(Stored data entries)

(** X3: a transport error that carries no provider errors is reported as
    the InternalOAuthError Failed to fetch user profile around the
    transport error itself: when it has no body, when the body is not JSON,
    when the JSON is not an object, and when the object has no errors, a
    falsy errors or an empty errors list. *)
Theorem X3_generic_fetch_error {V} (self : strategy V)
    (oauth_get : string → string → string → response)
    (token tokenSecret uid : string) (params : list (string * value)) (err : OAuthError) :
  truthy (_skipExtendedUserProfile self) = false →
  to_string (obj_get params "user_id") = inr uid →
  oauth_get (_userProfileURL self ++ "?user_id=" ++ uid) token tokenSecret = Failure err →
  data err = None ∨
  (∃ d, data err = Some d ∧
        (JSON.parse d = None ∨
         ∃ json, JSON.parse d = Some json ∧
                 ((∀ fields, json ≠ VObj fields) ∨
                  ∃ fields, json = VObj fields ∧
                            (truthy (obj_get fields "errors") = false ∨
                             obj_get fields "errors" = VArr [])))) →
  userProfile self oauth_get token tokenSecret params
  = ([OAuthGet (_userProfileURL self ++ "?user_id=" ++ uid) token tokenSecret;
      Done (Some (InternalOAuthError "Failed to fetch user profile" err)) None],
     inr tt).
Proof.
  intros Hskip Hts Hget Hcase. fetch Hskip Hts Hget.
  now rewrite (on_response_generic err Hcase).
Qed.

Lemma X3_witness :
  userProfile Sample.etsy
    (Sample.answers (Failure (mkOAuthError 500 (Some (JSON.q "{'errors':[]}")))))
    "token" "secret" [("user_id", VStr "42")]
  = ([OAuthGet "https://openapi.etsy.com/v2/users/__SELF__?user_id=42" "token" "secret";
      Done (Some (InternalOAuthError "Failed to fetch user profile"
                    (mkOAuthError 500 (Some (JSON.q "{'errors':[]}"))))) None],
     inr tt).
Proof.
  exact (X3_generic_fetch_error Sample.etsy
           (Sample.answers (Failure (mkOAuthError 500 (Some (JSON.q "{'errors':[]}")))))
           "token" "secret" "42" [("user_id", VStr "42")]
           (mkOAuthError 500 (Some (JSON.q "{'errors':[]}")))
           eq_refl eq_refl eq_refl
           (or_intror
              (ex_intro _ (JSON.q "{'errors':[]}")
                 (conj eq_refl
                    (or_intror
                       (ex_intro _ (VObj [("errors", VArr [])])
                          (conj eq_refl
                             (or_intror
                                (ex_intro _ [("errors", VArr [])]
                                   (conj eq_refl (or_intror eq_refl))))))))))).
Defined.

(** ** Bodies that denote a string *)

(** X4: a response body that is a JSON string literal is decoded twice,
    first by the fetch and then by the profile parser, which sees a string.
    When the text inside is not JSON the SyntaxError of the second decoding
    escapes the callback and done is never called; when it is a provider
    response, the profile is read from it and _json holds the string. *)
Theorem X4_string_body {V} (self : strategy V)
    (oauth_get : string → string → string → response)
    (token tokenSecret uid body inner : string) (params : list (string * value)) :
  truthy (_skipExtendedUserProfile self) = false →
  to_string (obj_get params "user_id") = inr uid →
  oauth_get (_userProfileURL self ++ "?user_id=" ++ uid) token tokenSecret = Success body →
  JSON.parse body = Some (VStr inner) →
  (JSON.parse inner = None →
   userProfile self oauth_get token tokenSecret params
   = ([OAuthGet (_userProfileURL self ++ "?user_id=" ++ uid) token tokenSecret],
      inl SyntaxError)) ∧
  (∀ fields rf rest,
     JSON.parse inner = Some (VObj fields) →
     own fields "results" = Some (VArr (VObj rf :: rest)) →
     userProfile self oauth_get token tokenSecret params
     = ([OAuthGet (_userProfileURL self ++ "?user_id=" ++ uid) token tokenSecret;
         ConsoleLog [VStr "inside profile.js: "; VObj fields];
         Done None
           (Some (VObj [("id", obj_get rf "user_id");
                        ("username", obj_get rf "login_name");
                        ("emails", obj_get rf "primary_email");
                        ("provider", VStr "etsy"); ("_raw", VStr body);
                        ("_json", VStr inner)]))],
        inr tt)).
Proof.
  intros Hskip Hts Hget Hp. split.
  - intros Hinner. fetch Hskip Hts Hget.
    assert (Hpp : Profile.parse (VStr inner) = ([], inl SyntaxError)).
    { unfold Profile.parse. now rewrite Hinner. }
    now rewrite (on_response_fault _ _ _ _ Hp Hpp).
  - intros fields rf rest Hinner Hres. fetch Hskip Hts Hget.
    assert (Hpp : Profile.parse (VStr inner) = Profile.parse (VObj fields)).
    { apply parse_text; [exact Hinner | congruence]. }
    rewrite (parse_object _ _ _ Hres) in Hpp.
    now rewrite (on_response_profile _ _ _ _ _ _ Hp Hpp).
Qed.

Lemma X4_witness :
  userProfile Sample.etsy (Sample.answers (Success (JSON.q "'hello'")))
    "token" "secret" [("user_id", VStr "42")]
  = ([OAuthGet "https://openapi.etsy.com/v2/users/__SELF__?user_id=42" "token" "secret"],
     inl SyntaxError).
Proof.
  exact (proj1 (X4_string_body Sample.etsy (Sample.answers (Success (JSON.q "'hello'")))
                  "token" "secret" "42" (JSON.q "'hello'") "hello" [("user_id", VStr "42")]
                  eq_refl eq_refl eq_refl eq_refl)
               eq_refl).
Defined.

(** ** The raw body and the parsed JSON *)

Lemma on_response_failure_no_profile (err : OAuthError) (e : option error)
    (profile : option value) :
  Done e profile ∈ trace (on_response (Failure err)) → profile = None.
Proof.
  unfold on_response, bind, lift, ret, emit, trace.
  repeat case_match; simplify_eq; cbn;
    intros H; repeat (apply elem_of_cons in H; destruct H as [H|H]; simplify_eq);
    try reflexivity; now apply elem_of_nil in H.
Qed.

* * *

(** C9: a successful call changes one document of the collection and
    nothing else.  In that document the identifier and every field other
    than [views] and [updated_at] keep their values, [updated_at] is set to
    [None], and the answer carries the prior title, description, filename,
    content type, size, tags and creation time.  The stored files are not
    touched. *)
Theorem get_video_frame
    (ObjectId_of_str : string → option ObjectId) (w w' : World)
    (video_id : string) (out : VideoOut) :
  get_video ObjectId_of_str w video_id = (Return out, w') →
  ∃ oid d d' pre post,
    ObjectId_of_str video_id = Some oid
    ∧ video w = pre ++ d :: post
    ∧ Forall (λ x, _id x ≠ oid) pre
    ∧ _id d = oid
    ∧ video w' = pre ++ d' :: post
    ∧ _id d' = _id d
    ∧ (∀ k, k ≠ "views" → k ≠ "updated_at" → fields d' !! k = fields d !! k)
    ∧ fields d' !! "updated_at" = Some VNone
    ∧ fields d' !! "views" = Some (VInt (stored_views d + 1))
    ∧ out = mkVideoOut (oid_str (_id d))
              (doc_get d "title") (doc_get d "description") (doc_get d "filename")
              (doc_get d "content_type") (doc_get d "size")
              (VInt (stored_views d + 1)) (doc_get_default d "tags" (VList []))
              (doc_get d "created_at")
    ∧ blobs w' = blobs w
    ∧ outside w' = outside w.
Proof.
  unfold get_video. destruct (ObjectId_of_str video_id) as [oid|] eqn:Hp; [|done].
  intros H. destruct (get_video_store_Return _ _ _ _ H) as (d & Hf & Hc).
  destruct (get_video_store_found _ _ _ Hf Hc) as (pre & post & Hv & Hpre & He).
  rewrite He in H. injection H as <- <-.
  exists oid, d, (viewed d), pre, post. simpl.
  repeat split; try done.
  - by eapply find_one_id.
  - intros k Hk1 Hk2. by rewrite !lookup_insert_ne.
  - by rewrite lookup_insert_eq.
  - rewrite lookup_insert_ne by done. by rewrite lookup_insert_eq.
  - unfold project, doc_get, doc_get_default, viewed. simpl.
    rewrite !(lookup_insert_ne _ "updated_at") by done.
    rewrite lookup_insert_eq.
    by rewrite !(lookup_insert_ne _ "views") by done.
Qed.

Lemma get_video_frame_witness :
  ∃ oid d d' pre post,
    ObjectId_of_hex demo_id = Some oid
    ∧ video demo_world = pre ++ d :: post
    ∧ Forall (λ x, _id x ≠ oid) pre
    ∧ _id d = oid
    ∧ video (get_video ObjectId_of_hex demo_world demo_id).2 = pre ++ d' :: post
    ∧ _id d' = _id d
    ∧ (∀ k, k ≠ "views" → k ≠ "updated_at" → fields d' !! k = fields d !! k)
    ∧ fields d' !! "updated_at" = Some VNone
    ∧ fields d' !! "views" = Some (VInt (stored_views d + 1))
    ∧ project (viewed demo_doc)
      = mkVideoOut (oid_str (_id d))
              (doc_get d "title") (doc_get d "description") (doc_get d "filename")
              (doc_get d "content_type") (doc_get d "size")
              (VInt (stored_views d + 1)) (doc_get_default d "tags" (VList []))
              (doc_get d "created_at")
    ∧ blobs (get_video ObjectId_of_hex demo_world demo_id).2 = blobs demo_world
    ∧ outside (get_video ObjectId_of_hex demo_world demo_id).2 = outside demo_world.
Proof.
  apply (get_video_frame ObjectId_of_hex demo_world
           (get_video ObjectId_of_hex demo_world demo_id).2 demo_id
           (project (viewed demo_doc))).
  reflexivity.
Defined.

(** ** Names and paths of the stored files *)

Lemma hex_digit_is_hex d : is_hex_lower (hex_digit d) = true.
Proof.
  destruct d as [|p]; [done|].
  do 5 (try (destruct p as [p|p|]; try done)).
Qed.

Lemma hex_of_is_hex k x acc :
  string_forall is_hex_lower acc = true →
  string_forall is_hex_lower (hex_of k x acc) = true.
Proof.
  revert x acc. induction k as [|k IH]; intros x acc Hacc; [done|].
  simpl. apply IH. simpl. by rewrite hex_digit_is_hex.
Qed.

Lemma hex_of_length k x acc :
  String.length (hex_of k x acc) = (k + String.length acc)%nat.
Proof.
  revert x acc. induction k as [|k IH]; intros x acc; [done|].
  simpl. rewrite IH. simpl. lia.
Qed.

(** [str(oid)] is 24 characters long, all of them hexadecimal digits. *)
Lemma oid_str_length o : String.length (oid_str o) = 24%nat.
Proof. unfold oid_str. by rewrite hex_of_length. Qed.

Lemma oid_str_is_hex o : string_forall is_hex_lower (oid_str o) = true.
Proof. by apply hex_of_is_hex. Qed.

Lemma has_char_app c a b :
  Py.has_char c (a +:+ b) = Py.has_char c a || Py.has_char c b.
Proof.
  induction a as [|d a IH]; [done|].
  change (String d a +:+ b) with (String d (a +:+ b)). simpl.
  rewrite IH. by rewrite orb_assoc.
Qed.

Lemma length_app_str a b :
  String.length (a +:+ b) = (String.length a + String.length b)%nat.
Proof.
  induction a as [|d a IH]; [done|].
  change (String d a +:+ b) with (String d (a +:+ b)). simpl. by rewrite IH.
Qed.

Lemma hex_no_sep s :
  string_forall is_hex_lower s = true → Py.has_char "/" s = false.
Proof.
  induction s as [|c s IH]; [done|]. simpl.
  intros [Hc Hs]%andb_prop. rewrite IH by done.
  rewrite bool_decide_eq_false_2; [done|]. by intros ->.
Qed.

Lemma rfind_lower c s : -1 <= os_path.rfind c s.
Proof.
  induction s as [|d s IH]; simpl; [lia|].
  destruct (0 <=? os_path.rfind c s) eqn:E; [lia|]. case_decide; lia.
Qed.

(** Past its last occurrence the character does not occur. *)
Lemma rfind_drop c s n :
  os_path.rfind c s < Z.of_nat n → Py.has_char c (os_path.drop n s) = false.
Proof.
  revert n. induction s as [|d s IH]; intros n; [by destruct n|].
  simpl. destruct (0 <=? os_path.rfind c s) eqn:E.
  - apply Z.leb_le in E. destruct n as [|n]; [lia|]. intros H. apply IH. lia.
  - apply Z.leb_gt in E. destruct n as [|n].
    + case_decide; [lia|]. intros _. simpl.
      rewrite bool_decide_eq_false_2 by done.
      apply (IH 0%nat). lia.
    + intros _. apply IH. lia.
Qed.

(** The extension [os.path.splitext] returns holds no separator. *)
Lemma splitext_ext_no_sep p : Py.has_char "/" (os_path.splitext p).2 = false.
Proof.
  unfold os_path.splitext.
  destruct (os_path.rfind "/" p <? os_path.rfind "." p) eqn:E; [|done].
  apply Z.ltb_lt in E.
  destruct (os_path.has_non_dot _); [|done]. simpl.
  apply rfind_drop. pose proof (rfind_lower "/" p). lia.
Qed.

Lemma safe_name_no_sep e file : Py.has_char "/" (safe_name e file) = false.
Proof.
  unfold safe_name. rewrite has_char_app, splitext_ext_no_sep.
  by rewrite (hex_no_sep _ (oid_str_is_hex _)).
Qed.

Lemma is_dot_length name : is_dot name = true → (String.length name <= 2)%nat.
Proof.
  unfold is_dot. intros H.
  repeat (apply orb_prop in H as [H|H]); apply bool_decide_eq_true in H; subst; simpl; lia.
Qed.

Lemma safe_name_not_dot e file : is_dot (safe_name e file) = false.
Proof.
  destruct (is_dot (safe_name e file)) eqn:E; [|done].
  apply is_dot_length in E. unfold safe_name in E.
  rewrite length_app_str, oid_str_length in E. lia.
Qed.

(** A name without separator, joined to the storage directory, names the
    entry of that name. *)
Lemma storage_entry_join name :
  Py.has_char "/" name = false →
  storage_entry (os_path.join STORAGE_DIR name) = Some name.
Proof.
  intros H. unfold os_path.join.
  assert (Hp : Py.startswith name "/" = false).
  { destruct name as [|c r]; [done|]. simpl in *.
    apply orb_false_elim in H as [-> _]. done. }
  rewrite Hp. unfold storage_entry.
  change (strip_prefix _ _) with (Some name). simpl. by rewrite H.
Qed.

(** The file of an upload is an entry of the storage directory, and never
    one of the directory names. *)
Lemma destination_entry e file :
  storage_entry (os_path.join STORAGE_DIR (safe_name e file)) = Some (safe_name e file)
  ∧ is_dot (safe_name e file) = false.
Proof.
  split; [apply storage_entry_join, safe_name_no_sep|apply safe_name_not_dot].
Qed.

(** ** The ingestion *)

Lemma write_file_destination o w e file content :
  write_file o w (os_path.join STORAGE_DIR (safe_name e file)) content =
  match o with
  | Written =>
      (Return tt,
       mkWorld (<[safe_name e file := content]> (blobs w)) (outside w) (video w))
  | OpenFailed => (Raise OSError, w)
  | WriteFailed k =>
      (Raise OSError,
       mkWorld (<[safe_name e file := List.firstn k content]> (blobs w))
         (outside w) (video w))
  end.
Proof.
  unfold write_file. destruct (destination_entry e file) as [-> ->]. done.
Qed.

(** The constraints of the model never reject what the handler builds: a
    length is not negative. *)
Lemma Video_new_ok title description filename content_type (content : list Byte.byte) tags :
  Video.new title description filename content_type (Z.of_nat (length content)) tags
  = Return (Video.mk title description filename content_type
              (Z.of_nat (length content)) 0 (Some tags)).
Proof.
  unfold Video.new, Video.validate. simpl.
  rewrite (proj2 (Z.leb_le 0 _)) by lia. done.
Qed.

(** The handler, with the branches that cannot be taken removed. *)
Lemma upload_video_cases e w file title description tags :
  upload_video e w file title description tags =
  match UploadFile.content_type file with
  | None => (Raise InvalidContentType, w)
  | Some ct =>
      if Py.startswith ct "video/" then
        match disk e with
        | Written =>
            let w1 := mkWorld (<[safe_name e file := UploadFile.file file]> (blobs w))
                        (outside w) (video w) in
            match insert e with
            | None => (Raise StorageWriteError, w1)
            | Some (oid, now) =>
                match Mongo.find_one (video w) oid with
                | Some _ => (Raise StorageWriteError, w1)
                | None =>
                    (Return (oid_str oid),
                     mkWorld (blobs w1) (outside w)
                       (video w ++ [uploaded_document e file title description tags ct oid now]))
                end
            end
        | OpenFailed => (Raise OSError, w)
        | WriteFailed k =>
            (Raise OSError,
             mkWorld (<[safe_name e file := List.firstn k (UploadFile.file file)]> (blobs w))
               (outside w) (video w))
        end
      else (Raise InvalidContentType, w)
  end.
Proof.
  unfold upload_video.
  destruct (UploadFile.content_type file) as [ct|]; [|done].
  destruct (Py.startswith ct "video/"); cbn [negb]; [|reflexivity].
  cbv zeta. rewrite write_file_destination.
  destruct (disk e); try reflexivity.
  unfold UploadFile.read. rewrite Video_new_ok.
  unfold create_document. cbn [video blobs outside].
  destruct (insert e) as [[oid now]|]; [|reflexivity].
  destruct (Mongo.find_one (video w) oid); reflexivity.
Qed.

* * *

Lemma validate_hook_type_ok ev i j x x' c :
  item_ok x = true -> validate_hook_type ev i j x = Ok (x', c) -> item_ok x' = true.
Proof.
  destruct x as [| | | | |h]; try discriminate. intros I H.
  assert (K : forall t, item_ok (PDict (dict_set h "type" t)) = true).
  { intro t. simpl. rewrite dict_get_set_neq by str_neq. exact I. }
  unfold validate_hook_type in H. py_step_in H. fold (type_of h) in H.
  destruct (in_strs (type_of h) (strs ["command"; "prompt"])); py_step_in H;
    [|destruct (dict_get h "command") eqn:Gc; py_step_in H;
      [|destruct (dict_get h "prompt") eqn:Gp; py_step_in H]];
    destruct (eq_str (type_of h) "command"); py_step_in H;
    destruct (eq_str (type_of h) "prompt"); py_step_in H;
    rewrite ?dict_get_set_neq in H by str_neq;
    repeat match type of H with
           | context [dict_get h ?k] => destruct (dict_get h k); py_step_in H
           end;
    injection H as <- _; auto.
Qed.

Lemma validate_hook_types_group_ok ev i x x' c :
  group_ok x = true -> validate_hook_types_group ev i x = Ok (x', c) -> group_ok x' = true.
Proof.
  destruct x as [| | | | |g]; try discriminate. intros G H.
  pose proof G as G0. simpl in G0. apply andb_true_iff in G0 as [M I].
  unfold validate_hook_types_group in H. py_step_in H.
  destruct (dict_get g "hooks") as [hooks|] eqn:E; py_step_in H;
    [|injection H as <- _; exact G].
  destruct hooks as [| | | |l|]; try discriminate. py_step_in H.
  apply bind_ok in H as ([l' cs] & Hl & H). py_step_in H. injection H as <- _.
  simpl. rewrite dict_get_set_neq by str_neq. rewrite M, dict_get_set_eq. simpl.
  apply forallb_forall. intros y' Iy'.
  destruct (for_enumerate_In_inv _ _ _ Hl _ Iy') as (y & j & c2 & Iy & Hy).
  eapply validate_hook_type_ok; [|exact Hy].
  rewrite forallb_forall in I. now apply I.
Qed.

* _TO DO_
Out of the preceding entries, pull each line that contains the word "pose".

* _RESPONSE FOR THIS EXERCISE_
  apply rfind_drop. pose proof (rfind_lower "/" p). lia.
  pose proof G as G0. simpl in G0. apply andb_true_iff in G0 as [M I].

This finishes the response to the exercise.